Вот так вот от осеннего разгильдяйства и получаются у деревенских весенние заминки. На неделю. Но это, если весна выдастся дружная. А коли начнёт тянуть в марте кота за хвост, то и две недели только лесовозы на своих больших колёсах по дорогам нашим пробиваются. А уж по их-то колеям и вовсе не проехать на маленькой машинке. Только старики пешком пройти могут. Молодёжь уже к таким подвигам не приучена. Не те. Те, кому сейчас за сорок перевалило последними в школу за пять вёрст бегали. И весной тоже. А те, что потом настроганы, уже неженки. Сельские ещё, но уже не деревенские.

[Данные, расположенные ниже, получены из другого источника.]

(* ===== verification/Report.v ===== *)
(** * The scripts with their progress reports

    The three scripts as they run, [print] calls included, in the [PyW]
    monad of [Output.v]: [fix_browse_main] ([src/fix_browse_function.py],
    the whole module), [fix_upload_main] ([src/fix_upload_panel.py]) and
    [update_gui_main] ([src/update_gui_workflow.py]).  Each is the [PyM]
    model of its script with the [print]s put back where the source has
    them; the f-strings are rendered with [str_of_nat], and the check mark
    U+2705 of the messages is written as its UTF-8 bytes.

    The theorems show what each script prints on each branch, including
    the messages printed before an exception, and what the printed counts
    say against what the scripts do. *)

From S2P Require Import Prelude PyStr PyIO Splice FixBrowse FixUpload PyRe PySub UpdateGui Output.
Import Output.PyWNotations.
Local Open Scope pyw_scope.

Module Report.
Import PyStr PyIO Splice FixBrowse FixUpload UpdateGui Output.

(** The character U+2705 in UTF-8. *)
Definition check_mark : str := [Ascii.ascii_of_nat 226; Ascii.ascii_of_nat 156; Ascii.ascii_of_nat 133].

(** [print] each message in turn. *)
Definition report (ms : list str) : PyW unit :=
  foldr (fun m k => print m ;;; k) (wret tt) ms.

(** ** [src/fix_browse_function.py] *)

Definition found_browse_msg (b : nat) : str :=
  txt "Found browseFile at line " ++ str_of_nat (b + 1).

Definition found_detect_msg (d : nat) : str :=
  txt "Found detectMarkersFromField at line " ++ str_of_nat (d + 1).

(** Lines 64-66, after the write. *)
Definition browse_done_msgs (b d : nat) : list str :=
  [check_mark ++ txt " browseFile function replaced!";
   txt "   Removed " ++ str_of_nat (d - b) ++ txt " old lines (browseFile + loadFileInfo)";
   txt "   Added simple browseFile from JuanAnalyzer"].

(** The whole script: [browse_start + 1] raises [TypeError] on [None]
    before anything is printed by that line. *)
Definition fix_browse_main : PyW unit :=
  lines <- lift (readlines_file EEG_PATH) ;;
  let st := scan 0 lines (ScanState None None) in
  match browse_start st with
  | None => wraise TypeError
  | Some b =>
      print (found_browse_msg b) ;;;
      match detect_markers_start st with
      | None => wraise TypeError
      | Some d =>
          print (found_detect_msg d) ;;;
          lift (writelines_file EEG_PATH (take b lines ++ [juan_browse] ++ drop d lines)) ;;;
          report (browse_done_msgs b d)
      end
  end.

(** ** [src/fix_upload_panel.py] *)

(** [juan_upload_lines]: the re-split customized donor block. *)
Definition upload_block (juan_lines : list str) : list str :=
  let juan_upload := slice 105 188 juan_lines in
  relines (customize (join juan_upload)).

(** Lines 32-34. *)
Definition upload_done_msgs (added : nat) : list str :=
  [check_mark ++ txt " createUploadPanel function replaced successfully!";
   txt "   Removed " ++ str_of_nat (352 - 157) ++ txt " old lines";
   txt "   Added " ++ str_of_nat added ++ txt " new lines"].

Definition fix_upload_main : PyW unit :=
  eeg_lines <- lift (readlines_file EEG_PATH) ;;
  juan_lines <- lift (readlines_file JUAN_PATH) ;;
  lift (writelines_file EEG_PATH (new_lines eeg_lines juan_lines)) ;;;
  report (upload_done_msgs (length (upload_block juan_lines))).

(** ** [src/update_gui_workflow.py] *)

(** Lines 165-173, after the write. *)
Definition update_gui_banner : list str :=
  [LF :: check_mark ++ txt " EEGQualityAnalyzer.m updated successfully!";
   LF :: txt "Changes made:";
   txt "  - Replaced upload screen properties with JuanAnalyzer's simple interface";
   txt "  - Added SelectedEvents and SelectedFields properties";
   txt "  - Replaced createUploadPanel with JuanAnalyzer's version";
   txt "  - Added selectEventsManually function (2-step event selection)";
   txt "  - Updated browseFile to enable event selection";
   txt "  - Updated processEEG Stage 6 to use epochEEGByEventsUniversal";
   LF :: txt "The GUI should now match JuanAnalyzer's workflow exactly!"].

(** Lines 16-173 once both files are read: one [print] before each step,
    the write, the banner. *)
Definition update_gui_body (juan eeg : str) : PyW unit :=
  print (txt "Updating EEGQualityAnalyzer to match JuanAnalyzer workflow...") ;;;
  print (txt "1. Replacing upload screen properties...") ;;;
  e1 <- of_sum (step1 eeg) ;;
  print (txt "2. Adding SelectedEvents and SelectedFields properties...") ;;;
  e2 <- of_sum (step2 e1) ;;
  print (txt "3. Replacing createUploadPanel function...") ;;;
  e3 <- of_sum (step3 juan e2) ;;
  print (txt "4. Adding selectEventsManually function...") ;;;
  e4 <- of_sum (step4 juan e3) ;;
  print (txt "5. Updating browseFile function...") ;;;
  e5 <- of_sum (step5 juan e4) ;;
  print (txt "6. Updating processEEG to use selected events...") ;;;
  e6 <- of_sum (step6 e5) ;;
  print (txt "7. Writing updated file...") ;;;
  lift (write_file EEG_PATH e6) ;;;
  report update_gui_banner.

(** The whole script: the two reads, then the steps. *)
Definition update_gui_main : PyW unit :=
  eeg <- lift (read_file EEG_PATH) ;;
  juan <- lift (read_file JUAN_PATH) ;;
  update_gui_body juan eeg.

(** Everything a successful run prints, in order. *)
Definition update_gui_transcript : list str :=
  [txt "Updating EEGQualityAnalyzer to match JuanAnalyzer workflow...";
   txt "1. Replacing upload screen properties...";
   txt "2. Adding SelectedEvents and SelectedFields properties...";
   txt "3. Replacing createUploadPanel function...";
   txt "4. Adding selectEventsManually function...";
   txt "5. Updating browseFile function...";
   txt "6. Updating processEEG to use selected events...";
   txt "7. Writing updated file..."] ++ update_gui_banner.

(** * Lemmas *)

Lemma report_run ms fs : report ms fs = (inr tt, fs, ms).
Proof.
  induction ms as [|m ms IH]; [done|]. simpl. unfold wbind at 1. simpl.
  rewrite IH. done.
Qed.

Lemma output_report ms fs : output (report ms) fs = ms.
Proof. unfold output. by rewrite report_run. Qed.

Lemma result_report ms fs : result (report ms) fs = inr tt.
Proof. unfold result. by rewrite report_run. Qed.


(** * What the scripts print *)

(** (C12) What [fix_browse_function.py] prints, on every branch: nothing
    when no start line is found (the f-string [browse_start + 1] raises
    first), only the start line when the stop line is missing, and
    otherwise both 1-based line numbers and the three closing messages.
    The count it reports, [detect_markers_start - browse_start], never
    goes negative, so the subtraction on [nat] is Python's, and it is the
    number of lines the write removes. *)
Theorem fix_browse_report fs raw :
  fs !! EEG_PATH = Some raw ->
  output fix_browse_main fs =
    match find_from browse_marker 0 (take (stop_cut (text_lines raw)) (text_lines raw)),
          find_from detect_marker 0 (text_lines raw) with
    | Some b, Some d =>
        [txt "Found browseFile at line " ++ str_of_nat (S b);
         txt "Found detectMarkersFromField at line " ++ str_of_nat (S d);
         check_mark ++ txt " browseFile function replaced!";
         txt "   Removed " ++ str_of_nat (d - b) ++ txt " old lines (browseFile + loadFileInfo)";
         txt "   Added simple browseFile from JuanAnalyzer"]
    | Some b, None => [txt "Found browseFile at line " ++ str_of_nat (S b)]
    | None, _ => []
    end /\
  forall b d,
    find_from browse_marker 0 (take (stop_cut (text_lines raw)) (text_lines raw)) = Some b ->
    find_from detect_marker 0 (text_lines raw) = Some d ->
    b <= d /\
    d - b = length (text_lines raw) - length (take b (text_lines raw) ++ drop d (text_lines raw)).
Proof.
  intros Hraw. split.
  - unfold fix_browse_main. wstep (lift_ok _ _ _ _ _ (readlines_file_ok _ _ _ Hraw)).
    cbv zeta. rewrite scan_closed. cbn [browse_start detect_markers_start].
    destruct (find_from browse_marker _ _) as [b|]; [|done]. rewrite output_print_then.
    destruct (find_from detect_marker _ _) as [d|];
      [|unfold found_browse_msg; by rewrite Nat.add_1_r]. rewrite output_print_then.
    erewrite output_lift_fst by reflexivity.
    rewrite output_report. unfold found_browse_msg, found_detect_msg. by rewrite !Nat.add_1_r.
  - intros b d Hb Hd. pose proof (browse_before_detect _ _ _ Hd Hb). apply find_from_lt in Hd.
    rewrite length_app, length_take, length_drop. split; lia.
Qed.

(** (C9) What [fix_upload_panel.py] reports against what it does: it
    prints the three closing messages with the constant [352 - 157] and
    the number of block lines; the lines [eeg_lines[157:352]] it actually
    removes number [195] exactly when the destination has at least 352
    lines, and it inserts one line more than it reports, the blank line
    after the block. *)
Theorem fix_upload_report fs raw_eeg raw_juan :
  fs !! EEG_PATH = Some raw_eeg -> fs !! JUAN_PATH = Some raw_juan ->
  output fix_upload_main fs =
    [check_mark ++ txt " createUploadPanel function replaced successfully!";
     txt "   Removed 195 old lines";
     txt "   Added " ++ str_of_nat (length (upload_block (text_lines raw_juan))) ++ txt " new lines"] /\
  (length (slice 157 352 (text_lines raw_eeg)) = 352 - 157 <-> 352 <= length (text_lines raw_eeg)) /\
  length (new_lines (text_lines raw_eeg) (text_lines raw_juan)) +
    length (slice 157 352 (text_lines raw_eeg)) =
  length (text_lines raw_eeg) + S (length (upload_block (text_lines raw_juan))).
Proof.
  intros He Hj. destruct (fix_upload_removed_lines (text_lines raw_eeg) (text_lines raw_juan)) as [Hl Hr].
  split; [|split; [done|unfold upload_block; lia]].
  unfold fix_upload_main. wstep (lift_ok _ _ _ _ _ (readlines_file_ok _ _ _ He)).
  wstep (lift_ok _ _ _ _ _ (readlines_file_ok _ _ _ Hj)).
  erewrite output_lift_fst by reflexivity.
  rewrite output_report. reflexivity.
Qed.

Lemma length_update_gui_transcript : length update_gui_transcript = 17.
Proof. reflexivity. Qed.

(** Step past [x <- of_sum r ;; k] once [H : r = ...] gives its result;
    [r] is rewritten first, so that matching never unfolds the step. *)
Ltac sum_step H :=
  rewrite H;
  first [wstep (of_sum_ok _ _ _ _ eq_refl)
        |rewrite (proj1 (of_sum_err _ _ _ _ eq_refl)), (proj2 (of_sum_err _ _ _ _ eq_refl))].

(** The output and result of the steps, as a function of the results of
    the three steps that may raise. *)
Lemma update_gui_body_run juan eeg fs :
  exists e2,
    sbind (step1 eeg) step2 = inr e2 /\
    match step3 juan e2 with
    | inl e => output (update_gui_body juan eeg) fs = take 4 update_gui_transcript /\
               result (update_gui_body juan eeg) fs = inl e
    | inr e3 =>
        match step4 juan e3 with
        | inl e => output (update_gui_body juan eeg) fs = take 5 update_gui_transcript /\
                   result (update_gui_body juan eeg) fs = inl e
        | inr e4 =>
            match step5 juan e4 with
            | inl e => output (update_gui_body juan eeg) fs = take 6 update_gui_transcript /\
                       result (update_gui_body juan eeg) fs = inl e
            | inr e5 => output (update_gui_body juan eeg) fs = update_gui_transcript /\
                        result (update_gui_body juan eeg) fs = inr tt
            end
        end
    end.
Proof.
  destruct (step1_ok eeg) as [e1 H1]. destruct (step2_ok e1) as [e2 H2].
  exists e2. split; [by rewrite H1|].
  destruct (step3 juan e2) as [e|e3] eqn:H3;
    [|destruct (step4 juan e3) as [e|e4] eqn:H4; [|destruct (step5 juan e4) as [e|e5] eqn:H5]];
    cbv iota; unfold update_gui_body; rewrite !output_print_then, !result_print_then;
    sum_step H1; rewrite !output_print_then, !result_print_then;
    sum_step H2; rewrite !output_print_then, !result_print_then;
    [sum_step H3; split; reflexivity|sum_step H3..]; rewrite !output_print_then, !result_print_then;
    [sum_step H4; split; reflexivity|sum_step H4..]; rewrite !output_print_then, !result_print_then;
    [sum_step H5; split; reflexivity|sum_step H5].
  rewrite !output_print_then, !result_print_then. destruct (step6_ok e5) as [e6 H6].
  sum_step H6. rewrite !output_print_then, !result_print_then.
  erewrite output_lift_fst, result_lift_fst by reflexivity.
  rewrite output_report, result_report. split; reflexivity.
Qed.

Lemma update_gui_main_run fs raw_eeg raw_juan :
  fs !! EEG_PATH = Some raw_eeg -> fs !! JUAN_PATH = Some raw_juan ->
  output update_gui_main fs = output (update_gui_body (translate_newlines raw_juan) (translate_newlines raw_eeg)) fs /\
  result update_gui_main fs = result (update_gui_body (translate_newlines raw_juan) (translate_newlines raw_eeg)) fs.
Proof.
  intros He Hj. unfold update_gui_main. wstep (lift_ok _ _ _ _ _ (read_file_ok _ _ _ He)).
  wstep (lift_ok _ _ _ _ _ (read_file_ok _ _ _ Hj)). done.
Qed.

(** (C21) Order of the progress reports of [update_gui_workflow.py]:
    whatever the store, what the script prints is a prefix of its full
    transcript; it prints the whole transcript, the header of step 7
    ("Writing updated file") and the list of changes made included,
    exactly when it succeeds, whether or not any step found its block;
    and when it fails it stops either before printing anything (a
    missing file) or right after the header of step 3, 4 or 5, the only
    steps that can raise. *)
Theorem update_gui_report fs :
  exists n, output update_gui_main fs = take n update_gui_transcript /\
    (result update_gui_main fs = inr tt <-> n = length update_gui_transcript) /\
    (n < length update_gui_transcript -> n = 0 \/ 4 <= n <= 6).
Proof.
  rewrite length_update_gui_transcript.
  destruct (fs !! EEG_PATH) as [raw_eeg|] eqn:He.
  2: { exists 0. unfold update_gui_main. wstep (lift_err _ _ _ _ _ (read_file_missing _ _ He)).
       split_and!; [done|split; [discriminate|lia]|lia]. }
  destruct (fs !! JUAN_PATH) as [raw_juan|] eqn:Hj.
  2: { exists 0. unfold update_gui_main. wstep (lift_ok _ _ _ _ _ (read_file_ok _ _ _ He)).
       wstep (lift_err _ _ _ _ _ (read_file_missing _ _ Hj)).
       split_and!; [done|split; [discriminate|lia]|lia]. }
  wstep (update_gui_main_run _ _ _ He Hj).
  destruct (update_gui_body_run (translate_newlines raw_juan) (translate_newlines raw_eeg) fs)
    as (e2 & _ & Hs).
  repeat case_match; destruct Hs as [Ho Hr]; rewrite Ho, Hr;
    [exists 4|exists 5|exists 6|exists 17]; (split_and!; [done| |lia]); split; done || lia.
Qed.


(** * Witnesses *)

Lemma fix_browse_report_witness :
  output fix_browse_main {[EEG_PATH := ex_raw]} =
  [txt "Found browseFile at line 2"; txt "Found detectMarkersFromField at line 6";
   check_mark ++ txt " browseFile function replaced!";
   txt "   Removed 4 old lines (browseFile + loadFileInfo)";
   txt "   Added simple browseFile from JuanAnalyzer"].
Proof.
  destruct (fix_browse_report {[EEG_PATH := ex_raw]} ex_raw) as [H _]; [apply lookup_singleton_eq|].
  rewrite H. vm_compute. reflexivity.
Defined.

Lemma fix_upload_report_witness :
  output fix_upload_main FixUpload.ex_store =
  [check_mark ++ txt " createUploadPanel function replaced successfully!";
   txt "   Removed 195 old lines"; txt "   Added 83 new lines"].
Proof.
  destruct (fix_upload_report FixUpload.ex_store FixUpload.ex_eeg FixUpload.ex_juan) as [H _];
    [vm_compute; reflexivity|vm_compute; reflexivity|].
  rewrite H. vm_compute. reflexivity.
Defined.

End Report.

Так и идёт Марья, осинками да берёзками любуется. Ну и что, что край у нас северный? Да тайга, хоть и южная. А откуда елям да соснам взяться, особенно вдоль дорог, если кругом одни делянки? И чем ближе возить, тем делянки эти и больше и чаще. Вот и тянется вокруг еловых пней листва. Пока-то она тень даст, в которой хвоя будущего леса расти начнёт.
Так что Марья через шаг районное начальство кроет, а через второй - лесное хозяйство. Никогда при её жизни такого не было, чтобы лесу в их лесном-то краю не было. Ведь помнит Марья, хорошо помнит, как в детстве выйдешь за околицу, и если бы не деревенские собаки-пустобрёхи уже и заблудиться можно было. Зимними ночами, бывало, зайцы по деревне накуролесят, а то и лоси на поле выйдут. Даже охотники встанут да любуются, а уж ребятня всю загородь облепит. И каждый пальчиком тычет. А лоси стоят. Любуйтесь, мол, люди…

И теперь есть, конечно, лес-то. Есть. Ездят ещё за ним куда-то лесовозы, возят. Но там, куда Марья ещё босоногой девчонкой  за черникой бегала, осинник вытянулся толщиной в руку, а там, куда дед за груздями первые разы водил, березняк плещется. Есть где-то лес ещё, остался. Да что в нём толку теперь, кроме кубометров…

А вообще-то поёт Марьина душа. Поёт птичкой малой. А то как же? Есть ведь ещё силы, есть. Вон сколько отмахала. Да по такой-то дороге. Рано нас ещё хороните. И деревню вместе с нами. По силам ещё нам самим себя содержать. Тот же Егор её. Ну, слёг, так ведь поднимется. Поднимется, и хоть лучше прежнего уже не будет, но ещё покашляет лет пяток. Мог бы и больше, ежли бы курить бросил. Но разве ж заставишь? Да что Егор?  Егор вчера слёг, завтра встанет. А та же Серапиониха? Ну не может она в село сходить, так другие на что? Неужели не выручат? Пусть бы и не было у Таньки заслуг перед деревней, всё равно бы не бросили, потому как своя есть, деревенская. Почти родная. Да какое уж там «почти».

Шлёпает Марья по самый верх красных сапожек в снежной каше на воде талой заваренной, шлёпает и на мир смотрит. Изменился мир с её детства. Да только они не изменились. Потому как горбатого как известно… Хоть Марья и горбата, но я не только её имею ввиду. И даже не столько. Хватает горбатых и без Марьи. Даже если спина прямая. Такие-то, кто спину не гнёт, чаще горбатыми бывают...
 
Но, скоро сказка сказывается, а Марья ещё скорее топает. Добежала, наконец, Марья до села и сразу - в аптеку.